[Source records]
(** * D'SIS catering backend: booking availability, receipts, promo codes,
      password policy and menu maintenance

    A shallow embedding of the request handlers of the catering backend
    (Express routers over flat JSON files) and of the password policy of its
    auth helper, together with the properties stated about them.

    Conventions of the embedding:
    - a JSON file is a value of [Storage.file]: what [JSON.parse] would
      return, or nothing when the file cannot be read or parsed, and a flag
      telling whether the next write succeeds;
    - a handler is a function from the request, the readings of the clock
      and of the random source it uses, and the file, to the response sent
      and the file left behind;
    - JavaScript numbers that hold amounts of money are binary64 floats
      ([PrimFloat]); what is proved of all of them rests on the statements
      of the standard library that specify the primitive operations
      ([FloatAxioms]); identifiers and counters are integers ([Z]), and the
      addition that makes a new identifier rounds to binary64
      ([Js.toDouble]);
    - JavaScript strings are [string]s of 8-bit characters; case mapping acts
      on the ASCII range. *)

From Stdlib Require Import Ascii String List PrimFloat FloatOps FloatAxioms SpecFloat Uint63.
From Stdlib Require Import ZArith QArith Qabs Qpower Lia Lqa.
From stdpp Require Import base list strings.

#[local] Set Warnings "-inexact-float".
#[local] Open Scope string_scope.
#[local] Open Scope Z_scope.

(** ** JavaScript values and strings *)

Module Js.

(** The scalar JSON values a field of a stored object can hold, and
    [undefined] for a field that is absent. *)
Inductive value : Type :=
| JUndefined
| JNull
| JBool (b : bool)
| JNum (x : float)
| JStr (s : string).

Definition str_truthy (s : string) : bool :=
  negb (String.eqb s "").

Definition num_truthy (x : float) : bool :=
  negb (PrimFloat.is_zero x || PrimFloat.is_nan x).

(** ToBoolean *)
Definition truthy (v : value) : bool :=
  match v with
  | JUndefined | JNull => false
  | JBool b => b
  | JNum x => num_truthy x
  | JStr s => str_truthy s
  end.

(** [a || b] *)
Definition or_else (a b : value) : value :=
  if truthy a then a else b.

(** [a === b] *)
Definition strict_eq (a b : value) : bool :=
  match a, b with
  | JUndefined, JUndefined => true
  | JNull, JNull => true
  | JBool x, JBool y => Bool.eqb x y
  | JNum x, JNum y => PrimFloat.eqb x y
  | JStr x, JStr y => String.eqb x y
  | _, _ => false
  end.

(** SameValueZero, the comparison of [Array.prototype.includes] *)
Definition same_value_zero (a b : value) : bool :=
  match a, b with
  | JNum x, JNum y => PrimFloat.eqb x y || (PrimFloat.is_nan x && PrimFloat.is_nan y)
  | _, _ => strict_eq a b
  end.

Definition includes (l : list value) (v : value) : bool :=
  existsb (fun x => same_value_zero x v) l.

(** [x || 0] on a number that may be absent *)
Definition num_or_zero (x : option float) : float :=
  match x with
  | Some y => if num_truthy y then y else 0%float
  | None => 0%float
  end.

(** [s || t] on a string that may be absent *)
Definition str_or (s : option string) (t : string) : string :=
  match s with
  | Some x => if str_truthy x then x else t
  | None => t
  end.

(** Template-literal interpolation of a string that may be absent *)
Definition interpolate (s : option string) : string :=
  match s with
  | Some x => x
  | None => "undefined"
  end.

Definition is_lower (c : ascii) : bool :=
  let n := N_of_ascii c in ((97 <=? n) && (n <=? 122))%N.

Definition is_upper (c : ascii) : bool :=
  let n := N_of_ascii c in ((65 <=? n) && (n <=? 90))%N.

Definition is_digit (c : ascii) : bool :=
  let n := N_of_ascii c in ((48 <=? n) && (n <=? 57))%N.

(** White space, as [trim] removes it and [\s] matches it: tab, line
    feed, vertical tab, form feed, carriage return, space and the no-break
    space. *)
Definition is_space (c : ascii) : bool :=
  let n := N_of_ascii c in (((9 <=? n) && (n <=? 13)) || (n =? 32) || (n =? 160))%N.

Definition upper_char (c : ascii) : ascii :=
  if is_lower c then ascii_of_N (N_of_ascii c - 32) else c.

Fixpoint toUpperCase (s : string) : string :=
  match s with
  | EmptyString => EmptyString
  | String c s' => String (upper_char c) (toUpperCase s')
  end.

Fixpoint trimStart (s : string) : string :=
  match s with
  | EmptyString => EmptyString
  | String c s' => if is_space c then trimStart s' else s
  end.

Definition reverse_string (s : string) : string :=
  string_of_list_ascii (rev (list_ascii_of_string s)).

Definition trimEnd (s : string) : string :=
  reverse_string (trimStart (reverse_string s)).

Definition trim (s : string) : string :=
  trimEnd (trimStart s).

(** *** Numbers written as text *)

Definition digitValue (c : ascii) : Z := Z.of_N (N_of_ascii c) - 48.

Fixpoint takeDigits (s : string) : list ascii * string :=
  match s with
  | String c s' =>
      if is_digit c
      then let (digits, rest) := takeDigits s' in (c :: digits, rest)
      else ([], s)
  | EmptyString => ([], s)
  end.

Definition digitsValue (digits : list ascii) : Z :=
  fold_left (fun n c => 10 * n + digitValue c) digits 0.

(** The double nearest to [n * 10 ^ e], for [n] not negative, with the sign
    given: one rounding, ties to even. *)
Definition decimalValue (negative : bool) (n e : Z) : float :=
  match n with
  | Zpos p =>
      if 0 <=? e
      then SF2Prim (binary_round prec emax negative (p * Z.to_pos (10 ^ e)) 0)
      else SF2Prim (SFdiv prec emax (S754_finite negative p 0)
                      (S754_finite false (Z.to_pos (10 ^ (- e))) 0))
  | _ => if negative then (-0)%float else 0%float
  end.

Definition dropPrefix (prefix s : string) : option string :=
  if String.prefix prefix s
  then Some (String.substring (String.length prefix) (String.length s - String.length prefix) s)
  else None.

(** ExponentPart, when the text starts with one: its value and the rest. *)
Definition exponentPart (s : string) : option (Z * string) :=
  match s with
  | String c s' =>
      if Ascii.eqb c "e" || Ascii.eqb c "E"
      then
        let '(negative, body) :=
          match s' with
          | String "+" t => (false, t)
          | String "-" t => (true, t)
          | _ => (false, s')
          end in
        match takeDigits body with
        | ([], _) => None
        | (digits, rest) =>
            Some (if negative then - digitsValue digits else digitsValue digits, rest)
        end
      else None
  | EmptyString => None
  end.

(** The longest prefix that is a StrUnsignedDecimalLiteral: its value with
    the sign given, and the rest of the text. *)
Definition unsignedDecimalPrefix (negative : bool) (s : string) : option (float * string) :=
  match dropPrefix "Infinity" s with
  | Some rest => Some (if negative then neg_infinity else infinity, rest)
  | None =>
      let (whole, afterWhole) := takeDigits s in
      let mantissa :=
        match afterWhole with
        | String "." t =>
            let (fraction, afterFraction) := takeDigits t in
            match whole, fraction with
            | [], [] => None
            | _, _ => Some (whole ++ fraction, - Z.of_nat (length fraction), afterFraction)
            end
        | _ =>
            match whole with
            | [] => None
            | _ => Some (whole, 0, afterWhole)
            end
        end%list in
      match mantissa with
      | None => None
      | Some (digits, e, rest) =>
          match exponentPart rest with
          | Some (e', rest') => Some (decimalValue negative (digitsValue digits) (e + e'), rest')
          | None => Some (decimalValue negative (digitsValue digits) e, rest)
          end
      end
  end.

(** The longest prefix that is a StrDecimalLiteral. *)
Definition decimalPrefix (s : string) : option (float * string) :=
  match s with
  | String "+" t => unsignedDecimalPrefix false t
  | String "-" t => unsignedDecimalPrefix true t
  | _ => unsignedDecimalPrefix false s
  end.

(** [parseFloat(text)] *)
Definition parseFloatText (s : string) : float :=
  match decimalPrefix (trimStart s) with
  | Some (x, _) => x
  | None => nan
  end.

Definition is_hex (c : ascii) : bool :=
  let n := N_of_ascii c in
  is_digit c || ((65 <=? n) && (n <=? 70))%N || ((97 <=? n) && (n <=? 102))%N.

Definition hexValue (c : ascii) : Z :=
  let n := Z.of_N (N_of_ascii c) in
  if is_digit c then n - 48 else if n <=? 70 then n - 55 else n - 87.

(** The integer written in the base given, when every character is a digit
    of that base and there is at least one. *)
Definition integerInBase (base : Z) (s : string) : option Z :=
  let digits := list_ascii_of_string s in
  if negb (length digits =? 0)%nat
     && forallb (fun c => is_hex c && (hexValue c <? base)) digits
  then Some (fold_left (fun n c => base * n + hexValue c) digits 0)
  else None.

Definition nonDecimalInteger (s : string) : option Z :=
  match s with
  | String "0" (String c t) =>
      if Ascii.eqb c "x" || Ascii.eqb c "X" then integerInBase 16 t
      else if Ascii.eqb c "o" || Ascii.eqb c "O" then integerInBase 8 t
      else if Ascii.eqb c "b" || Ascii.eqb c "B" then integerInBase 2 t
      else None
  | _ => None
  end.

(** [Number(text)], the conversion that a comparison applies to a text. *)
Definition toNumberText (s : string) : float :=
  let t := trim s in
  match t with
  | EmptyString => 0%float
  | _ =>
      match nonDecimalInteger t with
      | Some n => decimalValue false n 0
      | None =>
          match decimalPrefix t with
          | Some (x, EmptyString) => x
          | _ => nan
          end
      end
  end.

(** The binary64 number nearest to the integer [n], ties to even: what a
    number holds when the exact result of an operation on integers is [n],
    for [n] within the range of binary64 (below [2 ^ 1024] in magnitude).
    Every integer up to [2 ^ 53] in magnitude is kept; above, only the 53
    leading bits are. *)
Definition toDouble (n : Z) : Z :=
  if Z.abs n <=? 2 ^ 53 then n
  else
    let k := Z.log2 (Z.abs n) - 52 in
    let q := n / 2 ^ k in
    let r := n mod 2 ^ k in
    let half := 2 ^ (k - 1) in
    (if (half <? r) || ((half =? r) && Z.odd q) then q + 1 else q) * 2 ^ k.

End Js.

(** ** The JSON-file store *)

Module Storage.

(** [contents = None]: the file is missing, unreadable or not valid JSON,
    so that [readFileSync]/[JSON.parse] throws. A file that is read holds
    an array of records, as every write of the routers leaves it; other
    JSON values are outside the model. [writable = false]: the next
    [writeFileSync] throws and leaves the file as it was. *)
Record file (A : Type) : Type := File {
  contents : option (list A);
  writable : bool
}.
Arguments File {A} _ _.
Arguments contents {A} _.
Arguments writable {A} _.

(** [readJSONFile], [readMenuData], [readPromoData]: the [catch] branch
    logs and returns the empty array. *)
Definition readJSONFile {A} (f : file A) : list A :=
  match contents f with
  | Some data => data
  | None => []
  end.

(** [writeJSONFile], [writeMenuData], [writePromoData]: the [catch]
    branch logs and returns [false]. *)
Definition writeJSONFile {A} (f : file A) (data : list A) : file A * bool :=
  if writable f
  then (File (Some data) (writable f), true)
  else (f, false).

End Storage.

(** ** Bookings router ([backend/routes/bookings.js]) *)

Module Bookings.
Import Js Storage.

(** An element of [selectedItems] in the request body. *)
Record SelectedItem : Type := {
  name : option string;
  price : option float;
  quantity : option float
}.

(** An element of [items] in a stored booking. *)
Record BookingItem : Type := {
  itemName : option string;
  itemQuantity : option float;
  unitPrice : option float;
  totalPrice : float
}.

TASK BRIEF — Looking at the data above, return every line from the one with "(** ExponentPart, when" down to the one with "match exponentPart rest with", exactly and inclusively.

EXPECTED ANSWER —
(** ExponentPart, when the text starts with one: its value and the rest. *)
Definition exponentPart (s : string) : option (Z * string) :=
  match s with
  | String c s' =>
      if Ascii.eqb c "e" || Ascii.eqb c "E"
      then
        let '(negative, body) :=
          match s' with
          | String "+" t => (false, t)
          | String "-" t => (true, t)
          | _ => (false, s')
          end in
        match takeDigits body with
        | ([], _) => None
        | (digits, rest) =>
            Some (if negative then - digitsValue digits else digitsValue digits, rest)
        end
      else None
  | EmptyString => None
  end.

(** The longest prefix that is a StrUnsignedDecimalLiteral: its value with
    the sign given, and the rest of the text. *)
Definition unsignedDecimalPrefix (negative : bool) (s : string) : option (float * string) :=
  match dropPrefix "Infinity" s with
  | Some rest => Some (if negative then neg_infinity else infinity, rest)
  | None =>
      let (whole, afterWhole) := takeDigits s in
      let mantissa :=
        match afterWhole with
        | String "." t =>
            let (fraction, afterFraction) := takeDigits t in
            match whole, fraction with
            | [], [] => None
            | _, _ => Some (whole ++ fraction, - Z.of_nat (length fraction), afterFraction)
            end
        | _ =>
            match whole with
            | [] => None
            | _ => Some (whole, 0, afterWhole)
            end
        end%list in
      match mantissa with
      | None => None
      | Some (digits, e, rest) =>
          match exponentPart rest with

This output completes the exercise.